What you will do:
The records below are made of lines; count those holding the word "raises" and give the number only.
BEGIN Source data
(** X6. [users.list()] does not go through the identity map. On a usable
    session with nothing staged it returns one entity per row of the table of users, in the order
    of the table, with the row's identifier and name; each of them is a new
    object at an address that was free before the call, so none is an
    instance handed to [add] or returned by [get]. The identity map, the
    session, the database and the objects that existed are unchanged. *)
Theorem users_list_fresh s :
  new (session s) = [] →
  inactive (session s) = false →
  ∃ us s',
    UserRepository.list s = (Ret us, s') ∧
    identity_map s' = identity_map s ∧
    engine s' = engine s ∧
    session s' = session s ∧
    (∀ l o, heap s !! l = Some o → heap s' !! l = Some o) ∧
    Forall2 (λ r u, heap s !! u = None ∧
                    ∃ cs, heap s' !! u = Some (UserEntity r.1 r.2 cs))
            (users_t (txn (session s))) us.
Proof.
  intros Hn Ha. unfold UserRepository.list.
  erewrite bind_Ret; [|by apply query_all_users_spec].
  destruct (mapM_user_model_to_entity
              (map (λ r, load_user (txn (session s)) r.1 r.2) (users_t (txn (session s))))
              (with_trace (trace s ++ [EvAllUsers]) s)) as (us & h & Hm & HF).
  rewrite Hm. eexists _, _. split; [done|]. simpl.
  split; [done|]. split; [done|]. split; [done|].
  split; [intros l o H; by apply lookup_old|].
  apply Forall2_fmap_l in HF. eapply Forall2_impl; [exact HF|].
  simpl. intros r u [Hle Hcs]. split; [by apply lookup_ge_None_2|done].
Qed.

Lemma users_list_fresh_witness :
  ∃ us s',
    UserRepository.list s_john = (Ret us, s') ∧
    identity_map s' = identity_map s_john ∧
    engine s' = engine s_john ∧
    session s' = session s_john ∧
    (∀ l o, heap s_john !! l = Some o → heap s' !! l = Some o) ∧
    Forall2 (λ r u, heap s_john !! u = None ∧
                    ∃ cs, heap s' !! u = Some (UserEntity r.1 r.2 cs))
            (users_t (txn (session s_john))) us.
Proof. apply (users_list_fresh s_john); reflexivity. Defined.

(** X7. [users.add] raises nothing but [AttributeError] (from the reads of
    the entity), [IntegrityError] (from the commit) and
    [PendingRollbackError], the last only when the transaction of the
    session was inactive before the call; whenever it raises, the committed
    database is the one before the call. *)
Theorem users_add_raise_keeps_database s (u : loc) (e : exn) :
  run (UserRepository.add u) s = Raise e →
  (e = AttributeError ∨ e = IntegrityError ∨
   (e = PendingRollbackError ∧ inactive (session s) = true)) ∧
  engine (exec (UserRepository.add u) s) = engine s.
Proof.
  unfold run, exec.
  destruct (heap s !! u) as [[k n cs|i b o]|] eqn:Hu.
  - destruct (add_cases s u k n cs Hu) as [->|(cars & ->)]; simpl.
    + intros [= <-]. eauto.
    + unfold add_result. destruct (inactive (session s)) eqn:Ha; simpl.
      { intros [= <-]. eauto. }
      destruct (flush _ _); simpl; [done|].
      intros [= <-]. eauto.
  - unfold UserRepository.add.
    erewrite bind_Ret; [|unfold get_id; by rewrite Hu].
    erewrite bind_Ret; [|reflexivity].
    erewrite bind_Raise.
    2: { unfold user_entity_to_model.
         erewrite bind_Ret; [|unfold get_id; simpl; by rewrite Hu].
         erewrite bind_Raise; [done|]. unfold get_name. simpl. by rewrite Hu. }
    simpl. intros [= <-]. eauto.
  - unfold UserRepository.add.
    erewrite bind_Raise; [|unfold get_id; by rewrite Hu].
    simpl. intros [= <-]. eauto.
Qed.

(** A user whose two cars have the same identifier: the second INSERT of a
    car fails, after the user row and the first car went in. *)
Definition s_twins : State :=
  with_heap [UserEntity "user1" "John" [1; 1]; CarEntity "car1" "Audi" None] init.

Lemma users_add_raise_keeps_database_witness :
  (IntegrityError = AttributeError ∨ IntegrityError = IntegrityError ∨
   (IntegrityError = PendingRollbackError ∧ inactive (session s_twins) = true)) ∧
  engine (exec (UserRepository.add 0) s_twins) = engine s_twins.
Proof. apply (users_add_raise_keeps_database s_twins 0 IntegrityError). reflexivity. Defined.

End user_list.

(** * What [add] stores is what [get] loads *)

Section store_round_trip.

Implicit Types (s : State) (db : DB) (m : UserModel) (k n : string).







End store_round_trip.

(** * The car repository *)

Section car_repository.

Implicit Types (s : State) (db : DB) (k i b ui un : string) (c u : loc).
END Source data
Answer space:
2